***** Entries provided *****

(* ===== verification/Format.v ===== *)
(** * Formatted output, the part that kernel/printf.c and user/printf.c share

    The numerals of a number, and the loop over the format string.  A result
    of [None] is undefined behaviour: a store past the end of a buffer, or a
    missing argument. *)

From S2P Require Import Prelude.

Definition i64 (x : Z) : Z := (x + 2 ^ 63) mod 2 ^ 64 - 2 ^ 63.

Lemma i64_id x : - 2 ^ 63 <= x < 2 ^ 63 -> i64 x = x.
Proof. unfold i64. lia. Qed.

Definition char (s : string) : Z := match s with String c _ => Z.of_nat (Ascii.nat_of_ascii c) | EmptyString => 0 end.
Definition PERCENT : Z := 37.
Definition MINUS : Z := 45.

(** [buf[i++] = c] in a buffer of 16 bytes of which [i] are used. *)
Definition push_char (c : Z) (buf : list Z) : option (list Z) :=
  if (length buf <? 16)%nat then Some (buf ++ [c]) else None.

(** The loop [do { buf[i++] = digits[x % base]; } while((x /= base) != 0)]. *)
Fixpoint digits_loop (digits : Z -> Z) (base x : Z) (buf : list Z) (left : nat) : option (list Z) :=
  match left with
  | O => None
  | S left' =>
      match push_char (digits (x mod base)) buf with
      | None => None
      | Some buf =>
          let x := x / base in
          if x =? 0 then Some buf else digits_loop digits base x buf left'
      end
  end.

(** The body of both functions printint, for the magnitude [x]; 64 turns of
    the loop are enough for 64 bits. *)
Definition print_number (digits : Z -> Z) (x base : Z) (neg : bool) : option (list Z) :=
  match digits_loop digits base x [] 64 with
  | None => None
  | Some buf =>
      match (if neg then push_char MINUS buf else Some buf) with
      | None => None
      | Some buf => Some (rev buf)
      end
  end.

(** printptr: 0x and the 16 hexadecimal digits, from the top. *)
Fixpoint nibbles (digits : Z -> Z) (x : Z) (left : nat) : list Z :=
  match left with
  | O => []
  | S left' => digits (Z.shiftr x 60) :: nibbles digits (u64 (Z.shiftl x 4)) left'
  end.
Definition print_pointer (digits : Z -> Z) (x : Z) : list Z := 48 :: 120 :: nibbles digits x 16.

(** The arguments after the format: words, and pointers to strings. *)
Inductive varg := VWord (x : Z) | VStr (s : option (list Z)).

Inductive conv := CInt (long : bool) (base : Z) (sign : bool) | CPtr | CStr | CPercent | CUnknown.

(** The chain of tests on the three characters after a percent sign: what to
    print, and how many more of them are used. *)
Definition directive (c0 c1 c2 : Z) : conv * nat :=
  if c0 =? char "d" then (CInt false 10 true, 0%nat)
  else if (c0 =? char "l") && (c1 =? char "d") then (CInt true 10 true, 1%nat)
  else if (c0 =? char "l") && (c1 =? char "l") && (c2 =? char "d") then (CInt true 10 true, 2%nat)
  else if c0 =? char "u" then (CInt false 10 false, 0%nat)
  else if (c0 =? char "l") && (c1 =? char "u") then (CInt true 10 false, 1%nat)
  else if (c0 =? char "l") && (c1 =? char "l") && (c2 =? char "u") then (CInt true 10 false, 2%nat)
  else if c0 =? char "x" then (CInt false 16 false, 0%nat)
  else if (c0 =? char "l") && (c1 =? char "x") then (CInt true 16 false, 1%nat)
  else if (c0 =? char "l") && (c1 =? char "l") && (c2 =? char "x") then (CInt true 16 false, 2%nat)
  else if c0 =? char "p" then (CPtr, 0%nat)
  else if c0 =? char "s" then (CStr, 0%nat)
  else if c0 =? PERCENT then (CPercent, 0%nat)
  else (CUnknown, 0%nat).

Definition NULLSTR : list Z := [40; 110; 117; 108; 108; 41].

Section format.
Context (print_int : bool -> Z -> bool -> Z -> option (list Z)) (print_ptr : Z -> list Z).

(** What one directive prints, and the arguments that are left. *)
Definition convert (d : conv) (c0 : Z) (ap : list varg) : option (list Z * list varg) :=
  match d, ap with
  | CInt long base sign, VWord x :: ap' =>
      match print_int long base sign x with Some out => Some (out, ap') | None => None end
  | CPtr, VWord x :: ap' => Some (print_ptr x, ap')
  | CStr, VStr s :: ap' => Some (match s with Some s => s | None => NULLSTR end, ap')
  | CPercent, _ => Some ([PERCENT], ap)
  | CUnknown, _ => Some ([PERCENT; c0], ap)
  | _, _ => None
  end.

(** The loop over the format string, which ends at its 0. *)
Fixpoint format (fmt : list Z) (ap : list varg) (left : nat) : option (list Z) :=
  match left with
  | O => None
  | S left' =>
      match fmt with
      | [] => Some []
      | cx :: fmt1 =>
          if negb (cx =? PERCENT) then
            match format fmt1 ap left' with Some out => Some (cx :: out) | None => None end
          else
            match fmt1 with
            | [] => Some []
            | c0 :: fmt2 =>
                let (d, extra) := directive c0 (nth 0 fmt2 0) (nth 1 fmt2 0) in
                match convert d c0 ap with
                | None => None
                | Some (out, ap') =>
                    match format (drop extra fmt2) ap' left' with
                    | Some out' => Some (out ++ out')
                    | None => None
                    end
                end
            end
      end
  end.
End format.

(** ** Numerals *)

(** The value of a numeral, least significant digit first. *)
Fixpoint digits_val (base : Z) (ds : list Z) : Z :=
  match ds with
  | [] => 0
  | d :: ds' => d + base * digits_val base ds'
  end.

(** The digits of [x], least significant first, without leading zeros. *)
Record numeral (base x : Z) (ds : list Z) : Prop := {
  nu_range : Forall (fun d => 0 <= d < base) ds;
  nu_val : digits_val base ds = x;
  nu_some : ds <> [];
  nu_lead : (1 < length ds)%nat -> last ds <> Some 0;
}.

Lemma digits_val_range base ds : 1 <= base -> Forall (fun d => 0 <= d < base) ds ->
  0 <= digits_val base ds < base ^ Z.of_nat (length ds).
Proof.
  intros Hb. induction 1 as [|d ds Hd _ IH]; simpl digits_val; [simpl; lia|].
  cbn [length]. rewrite Nat2Z.inj_succ, Z.pow_succ_r by lia. nia.
Qed.

Lemma digits_val_lead base ds : 1 < base -> Forall (fun d => 0 <= d < base) ds -> ds <> [] -> last ds <> Some 0 ->
  base ^ (Z.of_nat (length ds) - 1) <= digits_val base ds.
Proof.
  intros Hb. induction 1 as [|d ds Hd Hds IH]; [done|]. intros _ Hl. destruct ds as [|d' ds].
  - simpl in *. assert (d <> 0) by congruence. lia.
  - specialize (IH ltac:(done) Hl). set (ds1 := d' :: ds) in *. change (digits_val base (d :: ds1)) with (d + base * digits_val base ds1).
    assert (E : Z.of_nat (length (d :: ds1)) - 1 = Z.succ (Z.of_nat (length ds1) - 1)) by (simpl; lia).
    rewrite E, Z.pow_succ_r by (unfold ds1; simpl; lia). nia.
Qed.

(** The number of digits is determined by the size of the number. *)
Lemma numeral_length base x ds k : 1 < base -> numeral base x ds -> (0 < k)%nat ->
  (length ds <= k)%nat <-> x < base ^ Z.of_nat k.
Proof.
  intros Hb [H1 H2 H3 H4] Hk. pose proof (digits_val_range base ds ltac:(lia) H1) as Hr. rewrite H2 in Hr. split.
  - intros Hle. eapply Z.lt_le_trans; [apply Hr|]. apply Z.pow_le_mono_r; lia.
  - intros Hlt. destruct (decide (length ds <= k)%nat) as [|Hgt]; [done|exfalso].
    pose proof (digits_val_lead base ds Hb H1 H3 (H4 ltac:(lia))) as Hlead. rewrite H2 in Hlead.
    assert (base ^ Z.of_nat k <= base ^ (Z.of_nat (length ds) - 1)) by (apply Z.pow_le_mono_r; lia). lia.
Qed.

Lemma numeral_step base x ds : 1 < base -> 0 <= x -> x / base <> 0 -> numeral base (x / base) ds ->
  numeral base x (x mod base :: ds).
Proof.
  intros Hb Hx Hne [H1 H2 H3 H4]. split.
  - constructor; [apply Z.mod_pos_bound; lia|done].
  - simpl. rewrite H2. pose proof (Z.div_mod x base). lia.
  - done.
  - intros _. destruct ds as [|d [|d' ds]]; [done| |apply H4; simpl; lia]. simpl in H2 |- *. intros E. injection E as ->. lia.
Qed.

Lemma numeral_one base x : 0 <= x < base -> numeral base x [x].
Proof. intros Hx. split; [by apply Forall_singleton|simpl; lia|done|simpl; lia]. Qed.

Lemma digits_loop_spec digits base n x buf left :
  1 < base -> 0 <= x < base ^ Z.of_nat (S n) -> (n < left)%nat ->
  exists ds, numeral base x ds /\
    digits_loop digits base x buf left =
      if (length buf + length ds <=? 16)%nat then Some (buf ++ map digits ds) else None.
Proof.
  intros Hb. revert x buf left. induction n as [|n IH]; intros x buf [|left] Hx Hl; try lia; cbn [digits_loop].
  - change (Z.of_nat 1) with 1 in Hx. rewrite Z.pow_1_r in Hx. exists [x]. split.
    + by apply numeral_one.
    + rewrite Z.mod_small, Z.div_small by lia. unfold push_char. simpl.
      destruct (Nat.ltb_spec (length buf) 16), (Nat.leb_spec (length buf + 1) 16); try lia; done.
  - destruct (Z.eqb_spec (x / base) 0) as [Hz|Hn].
    + apply Z.div_small_iff in Hz as Hx'; [|lia]. assert (0 <= x < base) by lia. exists [x]. split.
      * by apply numeral_one.
      * rewrite Z.mod_small by lia. unfold push_char. simpl.
        destruct (Nat.ltb_spec (length buf) 16), (Nat.leb_spec (length buf + 1) 16); try lia; done.
    + assert (Hq : 0 <= x / base < base ^ Z.of_nat (S n)).
      { split; [apply Z.div_pos; lia|]. apply Z.div_lt_upper_bound; [lia|].
        replace (Z.of_nat (S (S n))) with (Z.succ (Z.of_nat (S n))) in Hx by lia.
        rewrite Z.pow_succ_r in Hx by lia. lia. }
      destruct (IH (x / base) (buf ++ [digits (x mod base)]) left Hq ltac:(lia)) as (ds & Hds & E).
      exists (x mod base :: ds). split; [by apply numeral_step; [|lia| |]|].
      assert (0 < length ds)%nat by (destruct Hds as [_ _ Hs _]; destruct ds; [done|simpl; lia]).
      unfold push_char. cbn [length map]. destruct (Nat.ltb_spec (length buf) 16).
      * rewrite E, length_app, <-app_assoc. cbn [length app].
        by replace (length buf + 1 + length ds)%nat with (length buf + S (length ds))%nat by lia.
      * destruct (Nat.leb_spec (length buf + S (length ds)) 16); [lia|done].
Qed.

(** What both functions printint print: the numeral, most significant digit
    first, after a minus sign if the number is negative, when the buffer of 16
    bytes is large enough for it. *)
Lemma print_number_spec digits x base neg :
  2 <= base -> 0 <= x < 2 ^ 64 ->
  exists ds, numeral base x ds /\
    print_number digits x base neg =
      if x <? base ^ (if neg then 15 else 16)
      then Some ((if neg then [MINUS] else []) ++ rev (map digits ds)) else None.
Proof.
  intros Hb Hx. assert (Hx' : 0 <= x < base ^ Z.of_nat 64).
  { split; [lia|]. eapply Z.lt_le_trans; [apply Hx|]. apply Z.pow_le_mono_l. lia. }
  destruct (digits_loop_spec digits base 63 x [] 64 ltac:(lia) Hx' ltac:(lia)) as (ds & Hds & E).
  exists ds. split; [done|]. unfold print_number. rewrite E. cbn [length Nat.add app].
  pose proof (numeral_length base x ds 16 ltac:(lia) Hds ltac:(lia)) as H16.
  pose proof (numeral_length base x ds 15 ltac:(lia) Hds ltac:(lia)) as H15.
  change (Z.of_nat 16) with 16 in H16. change (Z.of_nat 15) with 15 in H15.
  destruct (Nat.leb_spec (length ds) 16) as [Hle|Hgt].
  - destruct neg; [|by rewrite (proj2 (Z.ltb_lt _ _)) by tauto]. unfold push_char. rewrite length_map.
    destruct (Nat.ltb_spec (length ds) 16).
    + rewrite (proj2 (Z.ltb_lt _ _)) by (apply H15; lia). by rewrite rev_app_distr.
    + rewrite (proj2 (Z.ltb_ge _ _)); [done|]. apply Z.nlt_ge. rewrite <-H15. lia.
  - rewrite (proj2 (Z.ltb_ge _ _)); [done|]. destruct neg; apply Z.nlt_ge; rewrite <-?H15, <-?H16; lia.
Qed.

(** ** Formats as sequences of pieces *)

Inductive radix := Dec | Uns | Hex.
Inductive piece := Lit (c : Z) | Num (long : bool) (r : radix) (x : Z) | Ptr (x : Z) | Str (s : option (list Z)) | Pct.

Definition letter (r : radix) : Z := match r with Dec => char "d" | Uns => char "u" | Hex => char "x" end.
Definition radix_base (r : radix) : Z := match r with Hex => 16 | _ => 10 end.
Definition radix_sign (r : radix) : bool := match r with Dec => true | _ => false end.

(** The text of a piece in the format, and its argument. *)
Definition spell (p : piece) : list Z :=
  match p with
  | Lit c => [c]
  | Num long r _ => PERCENT :: (if long then [char "l"] else []) ++ [letter r]
  | Ptr _ => [PERCENT; char "p"]
  | Str _ => [PERCENT; char "s"]
  | Pct => [PERCENT; PERCENT]
  end.
Definition argument (p : piece) : list varg :=
  match p with Num _ _ x | Ptr x => [VWord x] | Str s => [VStr s] | _ => [] end.

Section pieces.
Context (print_int : bool -> Z -> bool -> Z -> option (list Z)) (print_ptr : Z -> list Z).

(** What a piece prints. *)
Definition show (p : piece) : option (list Z) :=
  match p with
  | Lit c => Some [c]
  | Num long r x => print_int long (radix_base r) (radix_sign r) x
  | Ptr x => Some (print_ptr x)
  | Str s => Some (match s with Some s => s | None => NULLSTR end)
  | Pct => Some [PERCENT]
  end.
Fixpoint show_all (ps : list piece) : option (list Z) :=
  match ps with
  | [] => Some []
  | p :: ps' => match show p, show_all ps' with Some a, Some b => Some (a ++ b) | _, _ => None end
  end.

Lemma directive_num (long : bool) r fmt :
  exists c0 rest, (if long then [char "l"] else []) ++ letter r :: fmt = c0 :: rest /\
    directive c0 (nth 0 rest 0) (nth 1 rest 0) = (CInt long (radix_base r) (radix_sign r), if long then 1%nat else 0%nat) /\
    drop (if long then 1%nat else 0%nat) rest = fmt.
Proof. destruct long; [exists (char "l"), (letter r :: fmt)|exists (letter r), fmt]; by destruct r. Qed.

Lemma format_pieces ps left :
  Forall (fun p => match p with Lit c => c <> PERCENT | _ => True end) ps -> (length (concat (map spell ps)) < left)%nat ->
  format print_int print_ptr (concat (map spell ps)) (concat (map argument ps)) left = show_all ps.
Proof.
  intros Hl. revert left. induction Hl as [|p ps Hp Hps IH]; intros [|left] Hlen; try (simpl in Hlen; lia); [done|].
  set (fmt := concat (map spell ps)) in *. set (ap := concat (map argument ps)) in *.
  destruct p as [c|long r x|x|s|]; cbn [map concat spell argument app length] in Hlen |- *; fold fmt in Hlen |- *; fold ap.
  - cbn [format show_all show]. rewrite (proj2 (Z.eqb_neq _ _) Hp). cbn [negb]. rewrite IH by lia.
    by destruct (show_all ps).
  - cbn [format show_all show]. rewrite Z.eqb_refl. cbn [negb].
    rewrite <-app_assoc. cbn [app]. destruct (directive_num long r fmt) as (c0 & rest & -> & -> & Hd). cbn [convert app].
    destruct (print_int long (radix_base r) (radix_sign r) x); [|done]. rewrite Hd, IH; [by destruct (show_all ps)|].
    rewrite !length_app in Hlen. lia.
  - cbn [format show_all show]. rewrite Z.eqb_refl. cbn [negb]. change (directive (char "p") _ _) with (CPtr, 0%nat).
    cbn [convert drop app]. rewrite IH by lia. by destruct (show_all ps).
  - cbn [format show_all show]. rewrite Z.eqb_refl. cbn [negb]. change (directive (char "s") _ _) with (CStr, 0%nat).
    cbn [convert drop app]. rewrite IH by lia. by destruct (show_all ps).
  - cbn [format show_all show]. rewrite Z.eqb_refl. cbn [negb]. change (directive PERCENT _ _) with (CPercent, 0%nat).
    cbn [convert drop app]. rewrite IH by lia. by destruct (show_all ps).
Qed.
End pieces.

*****

Task requirements. Which of the lines above carry the string "CUnknown"? Copy every one.

Answer section.
Inductive conv := CInt (long : bool) (base : Z) (sign : bool) | CPtr | CStr | CPercent | CUnknown.
  else (CUnknown, 0%nat).
  | CUnknown, _ => Some ([PERCENT; c0], ap)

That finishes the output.